I saw, puzzled what it was and meant, and got explanations. This is about my journey of knowledge on one aspect of minerals, geology and mining.

To you I'm explaining first-off what it proved to be...

Arsenopyrite [Wikipedia] is the mineral iron arsenic sulfide (FeAsS).
This article goes on (quoting):
"When arsenopyrite is heated, it produces sulfur and arsenic vapor. With 46% arsenic content, arsenopyrite, along with orpiment, is a principal ore of arsenic. When deposits of arsenopyrite become exposed to the atmosphere, the mineral slowly converts into iron arsenates."

One of these things I was seeing; part of what got my curiousity.

The path of observation, enquiry and investigation...


My first encounter.
What is this iron'y yellow stuff?!
Also seeing some instances of it having stuck-together and formed big lumps - seemingly having accreted right there from fines tipped there... (not captured in these pictures).

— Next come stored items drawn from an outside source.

(** * AppService operator: the reconcile loop and its accessor helpers

    A shallow embedding of the Go sources
      - api/v1alpha1/appservice_types.go   (the AppService record),
      - pkg/reconciler/reconciler.go       (BaseReconciler: GetObject, CreateOrUpdate),
      - controllers/appservice_controller.go (AppServiceReconciler: Reconcile,
        deploymentForAppService, serviceForAppService, updateCondition,
        cleanupResources).

    The control-plane client is an interface in the source.  A program that
    talks to it is embedded as a tree of client calls ([prog]): every call
    names the operation and its argument, and the continuation receives
    whatever the store answers.  [run] executes such a tree against an
    arbitrary stateful store and records the calls with their answers, so a
    statement about "every reconcile pass" quantifies over every store. *)

From Stdlib Require Import ZArith Ascii String List Bool.
From stdpp Require Import base option list gmap strings.

Open Scope string_scope.
Open Scope Z_scope.

(** ** Kubernetes data, as far as the sources read or write it *)

(** [metav1.Time]: an instant, counted from Go's zero instant, so that
    [Time.IsZero] is the test against 0. *)
Definition Time := Z.

(** [time.Duration]: nanoseconds. *)
Definition Duration := Z.
Definition Second : Duration := 1000000000.

(** int32 fields are only copied and compared, never computed with. *)
Definition int32 := Z.

Record NamespacedName := mkNamespacedName {
  nn_Namespace : string;
  nn_Name : string
}.

Record OwnerReference := mkOwnerReference {
  or_APIVersion : string;
  or_Kind : string;
  or_Name : string;
  or_UID : string;
  or_Controller : bool;
  or_BlockOwnerDeletion : bool
}.

Record ObjectMeta := mkObjectMeta {
  Name : string;
  Namespace : string;
  UID : string;
  ResourceVersion : string;
  DeletionTimestamp : option Time;      (* *metav1.Time, nil = None *)
  Finalizers : list string;
  Labels : option (gmap string string); (* nil map = None *)
  OwnerReferences : list OwnerReference
}.

Definition ObjectMeta_zero : ObjectMeta :=
  mkObjectMeta "" "" "" "" None [] None [].

(** [metav1.ConditionStatus] is a string type with three named constants. *)
Definition ConditionStatus := string.
Definition ConditionTrue : ConditionStatus := "True".
Definition ConditionFalse : ConditionStatus := "False".
Definition ConditionUnknown : ConditionStatus := "Unknown".

Record Condition := mkCondition {
  c_Type : string;
  c_Status : ConditionStatus;
  c_Reason : string;
  c_Message : string;
  c_LastTransitionTime : Time
}.

(** *** api/v1alpha1/appservice_types.go *)

Record ResourceRequirements := mkResourceRequirements {
  CPU : string;
  Memory : string
}.

Record AppServiceSpec := mkAppServiceSpec {
  Replicas : int32;
  Image : string;
  Port : int32;
  Environment : gmap string string;
  Resources : ResourceRequirements
}.

Record AppServiceStatus := mkAppServiceStatus {
  Phase : string;
  AvailableReplicas : int32;
  Conditions : list Condition;
  LastReconcileTime : Time
}.

Record AppService := mkAppService {
  app_ObjectMeta : ObjectMeta;
  app_Spec : AppServiceSpec;
  app_Status : AppServiceStatus
}.

(** *** The parts of apps/v1 Deployment and core/v1 Service the controller builds *)

Record ContainerPort := mkContainerPort { ContainerPort_ : int32 }.

Record EnvVar := mkEnvVar { ev_Name : string; ev_Value : string }.

(** [corev1.ResourceList] is a Go map: [None] is the nil map of the zero
    value, [Some ∅] the empty map literal [corev1.ResourceList{}]. *)
Definition ResourceList := option (gmap string string).

Record corev1_ResourceRequirements := mkCoreResourceRequirements {
  Requests : ResourceList;
  Limits : ResourceList
}.

Definition corev1_ResourceRequirements_zero : corev1_ResourceRequirements :=
  mkCoreResourceRequirements None None.

Record Container := mkContainer {
  ct_Name : string;
  ct_Image : string;
  ct_Ports : list ContainerPort;
  ct_Env : list EnvVar;
  ct_Resources : corev1_ResourceRequirements
}.

Record PodTemplateSpec := mkPodTemplateSpec {
  tpl_ObjectMeta : ObjectMeta;
  tpl_Containers : list Container
}.

Record DeploymentSpec := mkDeploymentSpec {
  dep_Replicas : option int32;                     (* *int32 *)
  dep_Selector : option (gmap string string);      (* *LabelSelector, MatchLabels *)
  dep_Template : PodTemplateSpec
}.

Record DeploymentStatus := mkDeploymentStatus {
  dep_AvailableReplicas : int32
}.

Record Deployment := mkDeployment {
  dep_ObjectMeta : ObjectMeta;
  dep_Spec : DeploymentSpec;
  dep_Status : DeploymentStatus
}.

Inductive IntOrString := FromInt (i : Z) | FromString (s : string).

Record ServicePort := mkServicePort {
  sp_Port : int32;
  sp_TargetPort : IntOrString
}.

Inductive ServiceType := ServiceTypeUnset | ServiceTypeClusterIP.

Record ServiceSpec := mkServiceSpec {
  svc_Selector : option (gmap string string);
  svc_Ports : list ServicePort;
  svc_Type : ServiceType
}.

Record Service := mkService {
  svc_ObjectMeta : ObjectMeta;
  svc_Spec : ServiceSpec
}.

(** ** The client interface *)

(** [client.Object]: the three kinds of object the operator handles. *)
Inductive kind := KAppService | KDeployment | KService.

Definition Object (K : kind) : Type :=
  match K with
  | KAppService => AppService
  | KDeployment => Deployment
  | KService => Service
  end.

Definition metaOf {K : kind} : Object K -> ObjectMeta :=
  match K with
  | KAppService => app_ObjectMeta
  | KDeployment => dep_ObjectMeta
  | KService => svc_ObjectMeta
  end.

Definition withMeta {K : kind} (m : ObjectMeta) : Object K -> Object K :=
  match K with
  | KAppService => fun o => mkAppService m (app_Spec o) (app_Status o)
  | KDeployment => fun o => mkDeployment m (dep_Spec o) (dep_Status o)
  | KService => fun o => mkService m (svc_Spec o)
  end.

Definition GetResourceVersion {K : kind} (o : Object K) : string :=
  ResourceVersion (metaOf o).

Definition SetResourceVersion {K : kind} (v : string) (o : Object K) : Object K :=
  let m := metaOf o in
  withMeta
    (mkObjectMeta (Name m) (Namespace m) (UID m) v (DeletionTimestamp m)
                  (Finalizers m) (Labels m) (OwnerReferences m)) o.

(** [client.ObjectKeyFromObject] *)
Definition ObjectKeyFromObject {K : kind} (o : Object K) : NamespacedName :=
  mkNamespacedName (Namespace (metaOf o)) (Name (metaOf o)).

(** Errors of the client.  [errors.IsNotFound] tests the status reason. *)
Inductive StatusReason :=
  ReasonNotFound | ReasonAlreadyExists | ReasonConflict | ReasonInvalid
| ReasonServerTimeout.

Inductive error :=
| StatusError (reason : StatusReason)
| OtherError (msg : string).

Definition IsNotFound (e : error) : bool :=
  match e with
  | StatusError ReasonNotFound => true
  | _ => false
  end.

(** The calls a pass can make: the methods of [client.Client] that the sources
    use, and the clock ([metav1.Now]). *)
Inductive call :=
| Get (K : kind) (key : NamespacedName)
| Create (K : kind) (o : Object K)
| Update (K : kind) (o : Object K)
| StatusUpdate (K : kind) (o : Object K)
| Delete (K : kind) (o : Object K)
| Now.

(** What comes back.  [Get], [Create], [Update] and [Status().Update] either
    fail, leaving the caller's object as it was, or fill the caller's object
    with the object as the store holds it. *)
Definition reply (c : call) : Type :=
  match c with
  | Get K _ | Create K _ | Update K _ | StatusUpdate K _ => (error + Object K)%type
  | Delete _ _ => option error
  | Now => Time
  end.

Inductive prog (A : Type) : Type :=
| Ret (a : A)
| Do (c : call) (k : reply c -> prog A).
Arguments Ret {A} a.
Arguments Do {A} c k.

Fixpoint bind {A B : Type} (p : prog A) (f : A -> prog B) : prog B :=
  match p with
  | Ret a => f a
  | Do c k => Do c (fun r => bind (k r) f)
  end.

Definition perform (c : call) : prog (reply c) := Do c Ret.

#[global] Instance prog_ret : MRet prog := @Ret.
#[global] Instance prog_bind : MBind prog := fun A B f p => bind p f.

(** One recorded call: what was asked and what the store answered. *)
Inductive event := Event (c : call) (r : reply c).

(** A store: any state [W] with an answer to every call. *)
Definition handler (W : Type) := forall c : call, W -> reply c * W.

Fixpoint run {W A : Type} (h : handler W) (p : prog A) (w : W)
  : A * W * list event :=
  match p with
  | Ret a => (a, w, [])
  | Do c k =>
      let '(r, w1) := h c w in
      let '(a, w2, tr) := run h (k r) w1 in
      (a, w2, Event c r :: tr)
  end.

Definition calls (tr : list event) : list call :=
  map (fun e => match e with Event c _ => c end) tr.

(** ** pkg/reconciler/reconciler.go *)

Module reconciler.

(** [ctrl.Result] *)
Record Result := mkResult {
  Requeue : bool;
  RequeueAfter : Duration
}.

Speaking solely about Cornwall which is all I have observed;
tin mines are surrounded by granules of hard white (quartz - yes) and similar-sized darker also hard material. Whereas Tywarnhale was my first encounter that copper mines are surrounded by very iron'y material.

Mental note made, but "parked".

Wheal Charlotte approach from landward

That "cement-like" line - what is it?!
It's not cement - that's obvious on close inspection.
It was as if whatever it was had accreted to this hard material under where the wheels of wagons/vehicles had rolled.
(again letting you in on the secret - that proved to be correct)

I asked around and had joined the local mining society by then.
It's thought the explanation is this - while the mine had been abandoned since about 1850(?), the area was used for an Army base in the Second World War (WW2) and it is thought a track was bulldozed. The arsenopyrite newly exposed to the air and compacted by tyres of trucks accreted to what is seen.
Caveat: this is the theory...

Wheal Charlotte tailings dump

This shows how, in about 170 years, the tailings remain barren of vegetation.
The arsenic content prevents the growth of plants?

West of Porthtowan, near Wheal Tye

These pictures capture the ability of arsenopyrite dumped as fines to accrete into a quite hard strong material.
This sulphide ore since depositing just less than 300million years was never exposed to oxygen until mined.
Comminuted (broken into fine material - historically by stamps (like a mechanised mortar-and-pestle)) to free the metallic mineral to be recovered, the discarded "tailings" material has a lot of surface area to react with oxygen. Which is does; one result seen here of agglomeration.

Again, what is seen is nothing growing on the arsenopyrite. The small size and large number of shafts nearby suggests "early" mining. Wary of writing my guess centuries since abandonment. But emphasising that absence of vegetation is for systematic reason. Presumably of the suphide'y arsenical conditions.

so to close the commentary

I have become more able to recognise various geologies now.

I do feel quite some awe coming upon this barren arsenical / arsenopyrite tailings dumps.

Couple of observations:
* people lead complete lives, little documented, putting food on their tables doing this mining, while begetting future generations
* the Royal Navy gained advantage sailing the world enforcing the British empire with wooden sailing ships lined with copper from mines like these - marine organisms cannot foul copper-sheated hulls, so the ships slipped faster through the water

I can't vouch for historical accuracy, but I see both things.
I feel put in contact with our forebearers.